:: Aim of the exercise ::
If a line includes the word "verification", it belongs in the count; state the total for the data below and add nothing.

------ Data supplied ------

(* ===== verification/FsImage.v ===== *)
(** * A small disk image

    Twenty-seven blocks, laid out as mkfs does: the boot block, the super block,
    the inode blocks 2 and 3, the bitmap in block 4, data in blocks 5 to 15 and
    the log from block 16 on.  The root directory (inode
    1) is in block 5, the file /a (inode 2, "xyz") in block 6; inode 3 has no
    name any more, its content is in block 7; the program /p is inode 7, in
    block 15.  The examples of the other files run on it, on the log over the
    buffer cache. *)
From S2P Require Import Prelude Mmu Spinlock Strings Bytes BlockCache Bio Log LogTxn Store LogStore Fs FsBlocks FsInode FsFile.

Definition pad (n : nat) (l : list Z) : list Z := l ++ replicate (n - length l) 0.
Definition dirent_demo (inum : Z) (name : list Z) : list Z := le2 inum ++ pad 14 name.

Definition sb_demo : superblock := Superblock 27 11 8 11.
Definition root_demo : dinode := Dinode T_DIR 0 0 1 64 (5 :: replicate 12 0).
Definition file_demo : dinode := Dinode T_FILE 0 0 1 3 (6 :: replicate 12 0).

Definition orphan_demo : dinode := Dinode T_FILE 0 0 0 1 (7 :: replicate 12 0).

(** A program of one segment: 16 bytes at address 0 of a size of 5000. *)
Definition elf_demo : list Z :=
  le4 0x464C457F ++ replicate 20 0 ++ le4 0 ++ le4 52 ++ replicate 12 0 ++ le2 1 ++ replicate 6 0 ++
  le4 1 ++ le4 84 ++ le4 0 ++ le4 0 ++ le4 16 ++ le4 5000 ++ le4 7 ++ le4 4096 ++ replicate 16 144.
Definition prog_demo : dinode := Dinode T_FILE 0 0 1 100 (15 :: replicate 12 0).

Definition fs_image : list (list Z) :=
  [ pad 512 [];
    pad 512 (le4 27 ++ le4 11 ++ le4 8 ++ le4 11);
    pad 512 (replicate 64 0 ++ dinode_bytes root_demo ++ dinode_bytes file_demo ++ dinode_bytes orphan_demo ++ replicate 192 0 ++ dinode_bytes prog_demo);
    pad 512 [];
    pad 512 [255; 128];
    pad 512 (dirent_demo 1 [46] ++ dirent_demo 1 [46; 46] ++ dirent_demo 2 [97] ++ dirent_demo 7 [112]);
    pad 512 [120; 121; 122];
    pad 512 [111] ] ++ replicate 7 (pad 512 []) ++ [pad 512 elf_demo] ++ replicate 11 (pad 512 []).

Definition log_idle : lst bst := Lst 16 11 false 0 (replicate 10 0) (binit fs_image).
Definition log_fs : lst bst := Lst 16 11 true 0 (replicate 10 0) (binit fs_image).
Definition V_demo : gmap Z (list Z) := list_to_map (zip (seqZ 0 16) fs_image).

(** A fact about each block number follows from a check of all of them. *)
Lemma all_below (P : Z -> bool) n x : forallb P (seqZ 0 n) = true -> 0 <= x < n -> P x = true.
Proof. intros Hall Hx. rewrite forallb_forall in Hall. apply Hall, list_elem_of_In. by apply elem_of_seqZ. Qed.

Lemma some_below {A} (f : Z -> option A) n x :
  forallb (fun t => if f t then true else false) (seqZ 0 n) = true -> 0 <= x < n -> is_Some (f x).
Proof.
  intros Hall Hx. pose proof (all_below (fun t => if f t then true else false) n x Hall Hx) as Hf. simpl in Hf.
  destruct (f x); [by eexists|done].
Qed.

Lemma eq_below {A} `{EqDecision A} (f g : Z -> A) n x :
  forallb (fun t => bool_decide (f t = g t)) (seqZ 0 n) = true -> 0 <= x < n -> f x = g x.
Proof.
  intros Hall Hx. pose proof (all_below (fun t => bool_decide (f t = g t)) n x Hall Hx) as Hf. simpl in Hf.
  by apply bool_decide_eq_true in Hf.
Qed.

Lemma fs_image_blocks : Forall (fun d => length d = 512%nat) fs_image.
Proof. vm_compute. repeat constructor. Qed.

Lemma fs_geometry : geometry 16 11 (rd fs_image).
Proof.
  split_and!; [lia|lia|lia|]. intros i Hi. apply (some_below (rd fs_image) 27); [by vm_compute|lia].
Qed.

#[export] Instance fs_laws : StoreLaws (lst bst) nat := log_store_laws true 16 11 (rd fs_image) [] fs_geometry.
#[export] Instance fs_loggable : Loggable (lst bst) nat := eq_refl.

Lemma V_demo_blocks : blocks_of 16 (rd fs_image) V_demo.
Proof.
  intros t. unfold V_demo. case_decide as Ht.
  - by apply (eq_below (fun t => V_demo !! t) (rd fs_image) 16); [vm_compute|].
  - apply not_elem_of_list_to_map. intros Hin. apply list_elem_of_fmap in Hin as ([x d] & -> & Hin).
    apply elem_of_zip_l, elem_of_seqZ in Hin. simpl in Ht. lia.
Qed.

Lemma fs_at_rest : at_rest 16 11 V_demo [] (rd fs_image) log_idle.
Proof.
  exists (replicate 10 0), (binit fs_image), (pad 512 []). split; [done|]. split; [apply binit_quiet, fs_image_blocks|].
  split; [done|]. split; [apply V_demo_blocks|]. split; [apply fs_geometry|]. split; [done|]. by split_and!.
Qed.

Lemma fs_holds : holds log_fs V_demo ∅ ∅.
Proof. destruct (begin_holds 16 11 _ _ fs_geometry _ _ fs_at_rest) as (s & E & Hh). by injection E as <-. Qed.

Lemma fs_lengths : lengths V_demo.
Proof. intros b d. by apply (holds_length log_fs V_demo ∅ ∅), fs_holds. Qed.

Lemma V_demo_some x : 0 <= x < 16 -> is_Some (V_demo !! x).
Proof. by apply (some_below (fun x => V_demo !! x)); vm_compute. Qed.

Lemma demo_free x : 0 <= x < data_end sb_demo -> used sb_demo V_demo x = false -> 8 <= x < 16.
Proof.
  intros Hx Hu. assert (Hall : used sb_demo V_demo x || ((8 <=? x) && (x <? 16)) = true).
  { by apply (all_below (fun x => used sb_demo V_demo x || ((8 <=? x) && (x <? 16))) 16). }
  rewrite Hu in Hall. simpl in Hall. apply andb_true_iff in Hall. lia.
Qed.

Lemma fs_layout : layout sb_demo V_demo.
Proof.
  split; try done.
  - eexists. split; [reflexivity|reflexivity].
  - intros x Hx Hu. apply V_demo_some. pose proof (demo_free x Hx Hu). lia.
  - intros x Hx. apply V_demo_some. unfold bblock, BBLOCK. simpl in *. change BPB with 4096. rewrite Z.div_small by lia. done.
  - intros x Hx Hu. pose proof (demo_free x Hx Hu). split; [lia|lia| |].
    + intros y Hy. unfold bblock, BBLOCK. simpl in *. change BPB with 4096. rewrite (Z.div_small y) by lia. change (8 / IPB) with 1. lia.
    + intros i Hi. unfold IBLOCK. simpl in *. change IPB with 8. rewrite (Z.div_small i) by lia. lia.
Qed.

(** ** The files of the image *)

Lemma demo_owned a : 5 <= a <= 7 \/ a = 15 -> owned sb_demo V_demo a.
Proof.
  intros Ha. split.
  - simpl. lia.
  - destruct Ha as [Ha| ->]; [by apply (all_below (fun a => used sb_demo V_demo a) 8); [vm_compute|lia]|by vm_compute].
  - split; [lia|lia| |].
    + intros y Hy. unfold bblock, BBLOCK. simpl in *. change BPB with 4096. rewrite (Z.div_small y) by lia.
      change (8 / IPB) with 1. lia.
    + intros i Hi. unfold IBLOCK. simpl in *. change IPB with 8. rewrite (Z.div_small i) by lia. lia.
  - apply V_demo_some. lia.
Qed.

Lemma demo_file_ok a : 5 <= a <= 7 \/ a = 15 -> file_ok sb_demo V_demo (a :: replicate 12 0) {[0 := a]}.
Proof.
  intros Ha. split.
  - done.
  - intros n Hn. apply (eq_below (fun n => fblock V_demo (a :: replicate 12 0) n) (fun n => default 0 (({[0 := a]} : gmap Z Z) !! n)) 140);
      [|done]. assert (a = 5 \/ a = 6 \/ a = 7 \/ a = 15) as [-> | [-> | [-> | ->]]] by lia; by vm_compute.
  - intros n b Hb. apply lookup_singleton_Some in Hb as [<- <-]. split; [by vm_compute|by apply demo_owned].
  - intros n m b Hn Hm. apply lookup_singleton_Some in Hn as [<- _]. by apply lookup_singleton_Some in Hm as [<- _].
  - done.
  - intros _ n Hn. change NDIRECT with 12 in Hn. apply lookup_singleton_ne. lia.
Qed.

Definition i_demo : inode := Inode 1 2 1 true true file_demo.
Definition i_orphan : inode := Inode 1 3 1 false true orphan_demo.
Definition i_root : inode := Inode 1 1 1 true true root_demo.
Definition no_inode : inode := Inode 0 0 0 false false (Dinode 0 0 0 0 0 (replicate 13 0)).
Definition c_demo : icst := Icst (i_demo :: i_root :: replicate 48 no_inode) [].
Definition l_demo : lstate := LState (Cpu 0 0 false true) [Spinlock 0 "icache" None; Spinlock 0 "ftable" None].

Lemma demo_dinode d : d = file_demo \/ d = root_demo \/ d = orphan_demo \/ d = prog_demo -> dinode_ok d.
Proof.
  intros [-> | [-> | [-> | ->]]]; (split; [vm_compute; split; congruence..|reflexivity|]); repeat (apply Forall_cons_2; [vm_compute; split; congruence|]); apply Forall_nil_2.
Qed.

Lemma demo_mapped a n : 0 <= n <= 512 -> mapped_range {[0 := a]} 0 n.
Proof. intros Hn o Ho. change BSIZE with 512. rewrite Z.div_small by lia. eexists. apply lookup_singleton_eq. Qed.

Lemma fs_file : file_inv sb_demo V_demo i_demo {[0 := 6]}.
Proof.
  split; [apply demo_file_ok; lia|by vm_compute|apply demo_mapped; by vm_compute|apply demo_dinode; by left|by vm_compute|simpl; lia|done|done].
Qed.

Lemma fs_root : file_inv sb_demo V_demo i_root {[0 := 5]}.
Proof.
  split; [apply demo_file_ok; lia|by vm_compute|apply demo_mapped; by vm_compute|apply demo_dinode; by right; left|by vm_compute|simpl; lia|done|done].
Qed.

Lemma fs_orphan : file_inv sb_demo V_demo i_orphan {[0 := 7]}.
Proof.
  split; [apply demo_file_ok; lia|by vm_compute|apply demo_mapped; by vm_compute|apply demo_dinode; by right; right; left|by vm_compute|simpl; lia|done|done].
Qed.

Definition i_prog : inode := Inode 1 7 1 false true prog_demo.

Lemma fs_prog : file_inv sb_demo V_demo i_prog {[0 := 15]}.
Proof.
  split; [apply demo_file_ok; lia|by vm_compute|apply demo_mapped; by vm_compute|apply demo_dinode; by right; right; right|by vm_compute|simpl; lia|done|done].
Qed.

------
------ Data supplied ------

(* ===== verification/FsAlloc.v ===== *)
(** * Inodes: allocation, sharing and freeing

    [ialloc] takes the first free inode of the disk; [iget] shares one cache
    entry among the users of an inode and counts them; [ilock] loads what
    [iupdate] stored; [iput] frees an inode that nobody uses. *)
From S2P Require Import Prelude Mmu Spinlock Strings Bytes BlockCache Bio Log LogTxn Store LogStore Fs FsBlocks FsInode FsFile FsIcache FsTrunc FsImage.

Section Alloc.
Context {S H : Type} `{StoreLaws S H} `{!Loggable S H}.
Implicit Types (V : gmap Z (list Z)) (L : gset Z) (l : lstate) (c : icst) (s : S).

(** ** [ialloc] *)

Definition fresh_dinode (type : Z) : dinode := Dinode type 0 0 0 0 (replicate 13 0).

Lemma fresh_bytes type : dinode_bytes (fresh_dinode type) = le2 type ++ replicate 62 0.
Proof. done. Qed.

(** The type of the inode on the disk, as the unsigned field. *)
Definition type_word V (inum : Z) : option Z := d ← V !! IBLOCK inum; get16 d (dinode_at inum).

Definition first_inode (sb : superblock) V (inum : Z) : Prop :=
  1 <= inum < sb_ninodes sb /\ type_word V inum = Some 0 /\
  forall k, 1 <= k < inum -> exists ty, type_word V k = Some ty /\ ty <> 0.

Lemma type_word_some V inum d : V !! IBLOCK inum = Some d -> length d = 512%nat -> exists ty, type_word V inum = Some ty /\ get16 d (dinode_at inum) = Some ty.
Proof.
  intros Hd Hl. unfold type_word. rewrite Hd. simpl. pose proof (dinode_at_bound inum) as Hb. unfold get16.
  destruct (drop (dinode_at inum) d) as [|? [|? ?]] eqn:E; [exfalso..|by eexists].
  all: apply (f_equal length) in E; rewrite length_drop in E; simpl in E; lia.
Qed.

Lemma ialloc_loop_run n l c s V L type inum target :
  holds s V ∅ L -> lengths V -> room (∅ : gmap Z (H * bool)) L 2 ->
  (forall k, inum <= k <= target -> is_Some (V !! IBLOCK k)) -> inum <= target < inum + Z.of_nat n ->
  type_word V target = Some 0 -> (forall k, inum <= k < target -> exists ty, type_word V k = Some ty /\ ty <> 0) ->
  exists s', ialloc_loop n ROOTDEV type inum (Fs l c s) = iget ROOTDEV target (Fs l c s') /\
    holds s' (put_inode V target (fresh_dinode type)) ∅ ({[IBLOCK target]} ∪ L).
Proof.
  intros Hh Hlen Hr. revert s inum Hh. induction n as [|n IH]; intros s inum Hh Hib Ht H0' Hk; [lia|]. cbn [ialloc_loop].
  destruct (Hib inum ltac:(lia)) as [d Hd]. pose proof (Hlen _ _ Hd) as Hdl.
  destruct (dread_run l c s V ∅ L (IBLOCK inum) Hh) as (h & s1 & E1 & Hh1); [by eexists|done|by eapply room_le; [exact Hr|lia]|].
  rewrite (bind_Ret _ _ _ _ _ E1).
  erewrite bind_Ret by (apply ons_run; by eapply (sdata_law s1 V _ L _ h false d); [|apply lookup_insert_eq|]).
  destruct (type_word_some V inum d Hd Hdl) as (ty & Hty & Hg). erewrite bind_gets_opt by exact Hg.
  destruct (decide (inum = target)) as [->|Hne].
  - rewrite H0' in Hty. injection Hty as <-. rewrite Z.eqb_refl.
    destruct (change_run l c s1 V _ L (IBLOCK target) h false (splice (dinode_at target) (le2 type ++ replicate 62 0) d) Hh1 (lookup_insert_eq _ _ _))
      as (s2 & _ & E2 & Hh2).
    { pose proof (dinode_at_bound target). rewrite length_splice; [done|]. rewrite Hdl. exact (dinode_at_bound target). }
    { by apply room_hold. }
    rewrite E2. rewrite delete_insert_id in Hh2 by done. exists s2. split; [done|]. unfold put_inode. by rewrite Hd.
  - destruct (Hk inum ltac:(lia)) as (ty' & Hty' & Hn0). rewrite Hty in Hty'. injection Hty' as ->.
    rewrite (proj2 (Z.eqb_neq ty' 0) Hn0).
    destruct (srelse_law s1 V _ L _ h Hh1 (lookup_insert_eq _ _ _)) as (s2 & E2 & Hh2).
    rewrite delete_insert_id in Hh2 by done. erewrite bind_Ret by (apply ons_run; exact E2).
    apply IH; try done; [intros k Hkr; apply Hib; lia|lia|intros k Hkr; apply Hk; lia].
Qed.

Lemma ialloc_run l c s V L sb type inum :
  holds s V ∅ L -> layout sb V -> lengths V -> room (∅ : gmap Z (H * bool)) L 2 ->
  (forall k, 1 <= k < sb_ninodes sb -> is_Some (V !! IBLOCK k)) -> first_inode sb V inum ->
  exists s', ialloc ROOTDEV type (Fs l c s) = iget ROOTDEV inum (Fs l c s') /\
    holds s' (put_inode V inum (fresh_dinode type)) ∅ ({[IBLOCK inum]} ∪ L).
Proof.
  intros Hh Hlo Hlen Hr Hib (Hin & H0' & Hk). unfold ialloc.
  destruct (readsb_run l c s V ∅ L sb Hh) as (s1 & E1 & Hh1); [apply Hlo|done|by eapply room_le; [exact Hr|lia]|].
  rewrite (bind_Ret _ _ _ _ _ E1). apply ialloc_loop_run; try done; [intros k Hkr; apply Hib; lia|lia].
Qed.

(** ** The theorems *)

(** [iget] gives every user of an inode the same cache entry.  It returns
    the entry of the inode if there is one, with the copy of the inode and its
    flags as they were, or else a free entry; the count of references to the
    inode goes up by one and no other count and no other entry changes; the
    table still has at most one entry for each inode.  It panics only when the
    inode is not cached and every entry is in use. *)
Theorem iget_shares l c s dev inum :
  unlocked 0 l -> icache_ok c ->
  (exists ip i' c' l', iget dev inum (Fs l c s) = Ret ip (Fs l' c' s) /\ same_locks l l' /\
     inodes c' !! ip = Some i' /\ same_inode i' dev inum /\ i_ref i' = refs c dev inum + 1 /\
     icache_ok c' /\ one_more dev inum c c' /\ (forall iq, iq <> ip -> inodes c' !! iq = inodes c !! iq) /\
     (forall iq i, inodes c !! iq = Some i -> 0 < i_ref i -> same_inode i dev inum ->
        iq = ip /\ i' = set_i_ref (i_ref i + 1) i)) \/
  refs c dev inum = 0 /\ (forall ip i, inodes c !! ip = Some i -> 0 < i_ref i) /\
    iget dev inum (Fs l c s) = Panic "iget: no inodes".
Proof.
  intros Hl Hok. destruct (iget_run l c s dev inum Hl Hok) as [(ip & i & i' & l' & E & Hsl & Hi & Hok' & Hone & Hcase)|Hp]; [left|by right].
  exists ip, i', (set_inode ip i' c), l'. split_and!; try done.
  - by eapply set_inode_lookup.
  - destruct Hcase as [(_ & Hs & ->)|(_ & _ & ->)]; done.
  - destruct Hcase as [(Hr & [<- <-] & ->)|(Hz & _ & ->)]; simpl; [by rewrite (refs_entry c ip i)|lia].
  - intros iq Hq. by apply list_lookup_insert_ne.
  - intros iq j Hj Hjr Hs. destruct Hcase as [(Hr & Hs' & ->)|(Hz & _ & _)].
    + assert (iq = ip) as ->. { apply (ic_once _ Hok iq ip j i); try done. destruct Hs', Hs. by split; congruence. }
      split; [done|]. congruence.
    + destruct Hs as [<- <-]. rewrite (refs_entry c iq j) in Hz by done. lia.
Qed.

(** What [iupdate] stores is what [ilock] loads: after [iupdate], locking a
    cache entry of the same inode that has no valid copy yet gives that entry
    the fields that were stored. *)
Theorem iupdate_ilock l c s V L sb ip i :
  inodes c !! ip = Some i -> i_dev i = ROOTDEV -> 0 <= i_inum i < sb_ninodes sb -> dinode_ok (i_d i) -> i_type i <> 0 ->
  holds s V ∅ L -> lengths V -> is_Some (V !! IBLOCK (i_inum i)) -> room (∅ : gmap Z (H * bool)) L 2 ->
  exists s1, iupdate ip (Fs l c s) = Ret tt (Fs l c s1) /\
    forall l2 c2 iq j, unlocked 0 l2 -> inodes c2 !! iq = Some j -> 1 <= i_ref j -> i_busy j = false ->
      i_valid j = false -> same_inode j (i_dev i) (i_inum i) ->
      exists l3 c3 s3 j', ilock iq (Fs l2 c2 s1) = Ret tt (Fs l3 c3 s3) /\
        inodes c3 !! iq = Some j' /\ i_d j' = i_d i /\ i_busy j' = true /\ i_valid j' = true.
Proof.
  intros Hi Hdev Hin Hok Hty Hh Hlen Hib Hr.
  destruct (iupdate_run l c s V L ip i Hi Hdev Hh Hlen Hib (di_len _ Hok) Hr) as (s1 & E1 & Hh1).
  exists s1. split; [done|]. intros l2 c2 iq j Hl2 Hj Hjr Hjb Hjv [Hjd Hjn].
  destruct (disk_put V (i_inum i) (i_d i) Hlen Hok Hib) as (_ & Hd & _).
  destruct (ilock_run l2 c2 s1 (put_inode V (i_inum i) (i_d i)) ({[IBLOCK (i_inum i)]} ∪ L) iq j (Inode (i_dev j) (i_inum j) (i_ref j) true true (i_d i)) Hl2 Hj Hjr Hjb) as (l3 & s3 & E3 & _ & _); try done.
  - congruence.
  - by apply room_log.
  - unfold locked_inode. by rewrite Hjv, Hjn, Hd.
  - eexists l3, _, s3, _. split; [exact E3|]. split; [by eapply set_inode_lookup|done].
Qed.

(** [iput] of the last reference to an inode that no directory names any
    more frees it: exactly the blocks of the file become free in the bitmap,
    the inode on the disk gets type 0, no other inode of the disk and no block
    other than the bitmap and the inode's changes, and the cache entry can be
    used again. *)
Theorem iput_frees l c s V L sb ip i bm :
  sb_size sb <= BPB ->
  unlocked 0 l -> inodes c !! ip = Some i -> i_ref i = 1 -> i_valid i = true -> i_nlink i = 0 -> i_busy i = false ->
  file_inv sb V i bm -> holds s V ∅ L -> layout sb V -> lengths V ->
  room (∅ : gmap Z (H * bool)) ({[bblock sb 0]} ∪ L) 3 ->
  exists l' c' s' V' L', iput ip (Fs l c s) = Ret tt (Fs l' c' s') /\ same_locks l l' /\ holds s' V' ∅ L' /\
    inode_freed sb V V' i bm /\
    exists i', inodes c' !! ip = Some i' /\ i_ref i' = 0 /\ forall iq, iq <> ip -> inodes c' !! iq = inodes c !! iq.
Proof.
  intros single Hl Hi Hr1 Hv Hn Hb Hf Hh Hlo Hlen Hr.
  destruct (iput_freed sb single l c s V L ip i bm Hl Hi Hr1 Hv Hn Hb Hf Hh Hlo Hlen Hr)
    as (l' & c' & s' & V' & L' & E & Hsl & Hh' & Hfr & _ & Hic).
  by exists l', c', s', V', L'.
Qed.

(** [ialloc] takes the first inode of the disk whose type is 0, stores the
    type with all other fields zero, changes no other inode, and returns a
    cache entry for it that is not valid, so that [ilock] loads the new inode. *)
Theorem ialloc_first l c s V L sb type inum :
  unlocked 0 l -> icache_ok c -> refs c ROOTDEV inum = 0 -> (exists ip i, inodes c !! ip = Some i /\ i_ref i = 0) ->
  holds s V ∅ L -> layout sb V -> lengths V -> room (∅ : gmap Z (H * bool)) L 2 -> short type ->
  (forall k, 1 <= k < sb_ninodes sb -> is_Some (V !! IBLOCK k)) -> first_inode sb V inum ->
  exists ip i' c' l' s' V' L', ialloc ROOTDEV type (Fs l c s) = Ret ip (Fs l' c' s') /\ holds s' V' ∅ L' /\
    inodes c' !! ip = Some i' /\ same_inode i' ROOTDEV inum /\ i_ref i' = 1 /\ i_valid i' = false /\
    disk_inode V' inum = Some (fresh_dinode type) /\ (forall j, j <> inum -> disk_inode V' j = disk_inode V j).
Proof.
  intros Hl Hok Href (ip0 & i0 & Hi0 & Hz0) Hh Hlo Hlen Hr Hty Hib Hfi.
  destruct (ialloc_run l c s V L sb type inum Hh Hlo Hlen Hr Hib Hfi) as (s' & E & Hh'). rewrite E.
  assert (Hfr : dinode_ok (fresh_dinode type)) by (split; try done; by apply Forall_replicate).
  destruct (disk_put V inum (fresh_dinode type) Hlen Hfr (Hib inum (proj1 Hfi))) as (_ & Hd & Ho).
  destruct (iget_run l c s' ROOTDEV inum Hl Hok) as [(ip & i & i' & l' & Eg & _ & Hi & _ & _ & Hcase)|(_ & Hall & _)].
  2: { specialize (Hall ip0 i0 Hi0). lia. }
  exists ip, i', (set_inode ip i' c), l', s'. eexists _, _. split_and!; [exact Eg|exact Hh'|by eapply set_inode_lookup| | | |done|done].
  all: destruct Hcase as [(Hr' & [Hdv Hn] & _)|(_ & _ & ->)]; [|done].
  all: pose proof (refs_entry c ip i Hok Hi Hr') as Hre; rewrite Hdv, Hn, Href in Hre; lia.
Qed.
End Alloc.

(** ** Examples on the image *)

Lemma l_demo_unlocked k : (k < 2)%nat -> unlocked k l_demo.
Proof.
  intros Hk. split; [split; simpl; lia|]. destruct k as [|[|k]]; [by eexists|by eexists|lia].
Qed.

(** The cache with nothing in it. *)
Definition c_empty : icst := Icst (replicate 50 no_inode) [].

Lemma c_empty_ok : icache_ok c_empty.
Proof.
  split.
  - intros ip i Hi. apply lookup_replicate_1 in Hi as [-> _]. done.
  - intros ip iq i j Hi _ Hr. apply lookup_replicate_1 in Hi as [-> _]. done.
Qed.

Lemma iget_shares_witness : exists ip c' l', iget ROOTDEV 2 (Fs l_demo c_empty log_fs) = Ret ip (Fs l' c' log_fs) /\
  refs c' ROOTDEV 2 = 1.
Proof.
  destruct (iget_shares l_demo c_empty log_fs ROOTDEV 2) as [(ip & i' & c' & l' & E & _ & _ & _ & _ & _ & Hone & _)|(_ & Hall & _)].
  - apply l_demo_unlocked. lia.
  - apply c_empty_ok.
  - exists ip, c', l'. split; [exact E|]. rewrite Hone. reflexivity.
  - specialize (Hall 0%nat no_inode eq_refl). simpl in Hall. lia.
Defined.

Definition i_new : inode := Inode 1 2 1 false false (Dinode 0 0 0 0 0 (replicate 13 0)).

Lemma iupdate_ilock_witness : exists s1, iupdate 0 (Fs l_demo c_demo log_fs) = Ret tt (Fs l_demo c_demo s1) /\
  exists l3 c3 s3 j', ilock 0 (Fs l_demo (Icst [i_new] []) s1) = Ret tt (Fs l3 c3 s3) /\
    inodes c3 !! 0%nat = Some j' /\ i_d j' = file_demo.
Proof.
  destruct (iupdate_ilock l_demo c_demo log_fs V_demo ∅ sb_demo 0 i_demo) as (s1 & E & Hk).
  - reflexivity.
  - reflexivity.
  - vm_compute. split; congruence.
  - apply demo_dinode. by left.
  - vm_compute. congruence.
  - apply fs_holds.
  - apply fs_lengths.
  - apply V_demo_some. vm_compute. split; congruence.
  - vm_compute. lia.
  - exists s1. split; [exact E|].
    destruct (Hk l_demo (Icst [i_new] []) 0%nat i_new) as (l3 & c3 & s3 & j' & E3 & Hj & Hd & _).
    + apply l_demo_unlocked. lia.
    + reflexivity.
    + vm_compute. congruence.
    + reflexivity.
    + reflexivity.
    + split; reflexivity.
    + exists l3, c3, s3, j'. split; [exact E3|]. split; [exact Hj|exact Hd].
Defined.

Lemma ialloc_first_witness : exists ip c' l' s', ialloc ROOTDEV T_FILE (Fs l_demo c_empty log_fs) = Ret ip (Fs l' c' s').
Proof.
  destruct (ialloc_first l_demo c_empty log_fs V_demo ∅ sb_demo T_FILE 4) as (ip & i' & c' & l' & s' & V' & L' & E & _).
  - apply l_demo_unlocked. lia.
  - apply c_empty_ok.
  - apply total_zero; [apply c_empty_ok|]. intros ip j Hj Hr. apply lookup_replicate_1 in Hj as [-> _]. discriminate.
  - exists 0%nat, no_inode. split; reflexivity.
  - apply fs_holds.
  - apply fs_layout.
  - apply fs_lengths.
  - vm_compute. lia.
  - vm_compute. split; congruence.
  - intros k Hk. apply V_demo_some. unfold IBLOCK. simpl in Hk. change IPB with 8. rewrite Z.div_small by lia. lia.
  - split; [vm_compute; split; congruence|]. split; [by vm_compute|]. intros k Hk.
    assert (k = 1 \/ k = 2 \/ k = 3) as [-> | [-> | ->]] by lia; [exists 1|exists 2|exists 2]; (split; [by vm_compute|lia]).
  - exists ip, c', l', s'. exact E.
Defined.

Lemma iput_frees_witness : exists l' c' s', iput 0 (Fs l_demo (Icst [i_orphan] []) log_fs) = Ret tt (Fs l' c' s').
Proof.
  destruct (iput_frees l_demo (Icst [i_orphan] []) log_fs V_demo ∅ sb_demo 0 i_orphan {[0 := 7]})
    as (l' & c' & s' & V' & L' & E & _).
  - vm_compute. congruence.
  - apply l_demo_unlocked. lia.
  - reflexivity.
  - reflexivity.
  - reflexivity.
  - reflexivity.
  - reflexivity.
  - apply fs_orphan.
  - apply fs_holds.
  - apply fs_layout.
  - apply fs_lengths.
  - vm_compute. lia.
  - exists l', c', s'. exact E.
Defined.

------

:: Task solution ::
2